Puis Memed apprend que son amour, Hatché, doit être fiancée au neveu d'Abdi Agha. Memed et Hatché fuient, mais à cause d'Ali le boiteux, un brave gars qui ne peut pas résister quand on lui donne une piste à suivre, ils sont rattrapés. Acculés, Memed tire sur Abdi et son neveu, et pense avoir tué les deux. Il fuit, mais Hatché est rattrapée et accusée de double tentative d'homicide.

Pendant ce temps, Memed entre dans la bande de voleurs de Dourdou le Fou, un bandit intrépide jusqu'à la folie, et mal aimé, car il pique jusqu'au caleçon des gens (c'est sa marque de fabrique). Puis Memed, Djabbar et Redjep le sergent (un bandit légendaire) se séparent de Dourdou après que celui-ci ait attaqué un yorouk qui les avait aimablement recueillis après une déconvenue.

Nos trois héros, avec l'aide d'Ali le boiteux, tentent une première fois de régler son compte à Abdi Agha dans un village des marais, qui par leur faute brûle entièrement. Redjep meurt.
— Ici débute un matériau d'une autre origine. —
(** The message, with the transactionID the server assigned if it did, and the
    error. *)
Definition validateHeader (msg : PKIMessage) (sender : SenderIdentity)
    : ST (World S) (PKIMessage * option error) :=
  let! t := st_lift (body_type msg) in
  let isFirst := isInitialRequest t in
  let missing := negb (nonempty (TransactionID (Header msg))) in
  if missing && (strictProfile c || negb isFirst)
  then st_ret (msg, Some (rejection FailBadDataFormat "missing transactionID"))
  else
    let! msg :=
      if missing then
        let! id := make16 in st_ret (set_Header (set_TransactionID id (Header msg)) msg)
      else st_ret msg in
    let! r := call (admit_transaction msg isFirst sender) in
    st_ret (msg, match r with Ok _ => None | Err err => Some err end).

Definition isUnsupportedAlgorithm (err : error) : bool :=
  bool_decide (errors_As as_VerificationError err = Some ReasonUnsupportedAlgorithm).

Definition isMACAlgorithm (oid : ObjectIdentifier) : bool :=
  OID_Equal oid [1; 2; 840; 113533; 7; 66; 13] || OID_Equal oid [1; 2; 840; 113549; 1; 5; 14].

(** [FillFromRDNSequence] of a name that is there. *)
Definition header_name (n : GeneralName) : Name :=
  if nonempty (DirectoryName n) then FillFromRDNSequence (DirectoryName n) else emptyName.

Definition mac_options (s : bytes) : VerifyOptions :=
  mkVerifyOptions ProtectionAny s None None [] [] false false.
Definition signer_options (crt : option Certificate) : VerifyOptions :=
  mkVerifyOptions ProtectionAny [] None crt [] [] false (allowSHA1Signatures c).

Definition verifyMACProtection (s : S) (msg : PKIMessage) : result SenderIdentity :=
  let h := Header msg in
  match secretLookup c with
  | None => Err (rejection FailBadMessageCheck "MAC protection not configured")
  | Some lookup =>
      let senderName := header_name (Sender h) in
      match lookup s senderName (SenderKID h) with
      | Err GoPanic => Err GoPanic
      | Err _ => Err (rejection FailBadMessageCheck "unknown sender")
      | Ok sec =>
          match Verify now msg (mac_options sec) with
          | Err err =>
              if isUnsupportedAlgorithm err
              then Err (rejection FailBadAlg "unsupported protection algorithm")
              else Err (rejection FailBadMessageCheck "MAC verification failed")
          | Ok vr =>
              Ok (mkSenderIdentity None senderName (SenderKID h) true None sec
                    (ProtectionParams vr) (Sender h))
          end
      end
  end.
Djabbar et Memed rentrent à Deyirmenolouk, déclarent que la terre n'appartient plus à Abdi Agha. Memed fait faucher et brûler tous les chardons du plateau stérile proche du village. D'autres villages, par l'entremise du vieux Osman, demandent sa protection (contrairement aux autres bandits, qui chassent les petits villageois hostiles aux grands propriétaires, Memed prend la défense des pauvres).
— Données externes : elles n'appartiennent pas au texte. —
(** The version of an unsupported-version error is set after it was protected. *)
Definition versioned (req m : PKIMessage) : PKIMessage :=
  match signerErr (cfg srv), check_version req with
  | None, Some v => set_Header (set_PVNO v (Header m)) m
  | _, _ => m
  end.

(** The response to [req], with the transactionID the server works with, as it is sent. *)
Definition reply (t : transactionTracker) (req : PKIMessage) (sender : option SenderIdentity)
    (resp : PKIMessage) : Prop :=
  exists ms m, same_but_id req ms /\ replied srv now t ms sender m /\ resp = versioned req m.

Lemma authenticated_sender_Some s msg sender :
  authenticated_sender s msg = Some sender <->
  signerErr (cfg srv) = None /\ check_version msg = None /\ verifyRecipient srv msg = Ok tt /\
  verifyProtection srv now s msg = Ok sender.
Proof.
  unfold authenticated_sender. destruct (signerErr (cfg srv)), (check_version msg),
    (verifyRecipient srv msg) as [[]|], (verifyProtection srv now s msg);
    split; try done; try (intros (? & ? & ? & ?); congruence). intros [= ->]. done.
Qed.

(** A secret verified the MAC of every sender the server knows by one. *)
Lemma authenticated_uses_mac s msg sender :
  authenticated_sender s msg = Some sender -> uses_mac (Some sender) = si_MACVerified sender.
Proof.
  intros (_ & _ & _ & H)%authenticated_sender_Some. unfold uses_mac.
  destruct (si_MACVerified sender) eqn:Em; [|done]. unfold verifyProtection in H.
  destruct (ProtectionAlg (Header msg)) as [a|] eqn:Ea; [|done]. case_in H; [done|].
  case_in H.
  - unfold verifyMACProtection in H. destruct (secretLookup (cfg srv)) as [lookup|]; [|done].
    destruct (lookup _ _ _) as [sec|er]; [|by destruct er].
    destruct (Verify now msg (mac_options sec)) as [vr|e] eqn:Ev; [|by case_in H].
    injection H as <-. simpl. unfold Verify in Ev. rewrite Ea in Ev.
    repeat (case_in Ev; [discriminate Ev|]). unfold isMACAlgorithm in E0.
    change (OID_Equal (Algorithm a) oidPasswordBasedMac || OID_Equal (Algorithm a) oidPBMAC1 = true) in E0.
    rewrite E0 in Ev. case_in Ev; [done|]. simpl in *.
    by case_in Ev; [unfold verifyPBM in Ev | unfold verifyPBMAC1 in Ev]; case_in Ev;
      try done; apply negb_false_iff.
  - unfold verifySignatureProtection in H. destruct (certificateLookup (cfg srv)) as [lookup|]; [|done].
    destruct (lookup _ _ _ _) as [c|er]; [|by destruct er].
    destruct (Verify now msg (signer_options srv c)); [|by repeat case_in H]. by injection H as <-.
Qed.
Reste à délivrer Hatché. Avec l'aide d'Ali le boiteux, Memed va la voir en prison. Elle doit être bientôt transférée à Kozan, dans l'attente d'une amnistie générale pour fêter les 10 ans de la Révolution Turque. Lors du transfèrement, Memed la délivre, ainsi qu'une vieille veuve à qui on ne la fait pas, Iraz. Tous trois se réfugient sur le Mont Ali, pic dénudé, mais où se trouve une grotte bien cachée. Hatché tombe enceinte. Memed est assiégé par plusieurs représentants de l'ordre. Lors de l'accouchement, il est à deux doigts d'être pris, mais lorsque le capitaine comprend pourquoi Memed est en faiblesse, il renonce.

A la fin, Abdi Agha est tué par Memed, qui quitte Deyirmenolouk sans demander d'amnistie.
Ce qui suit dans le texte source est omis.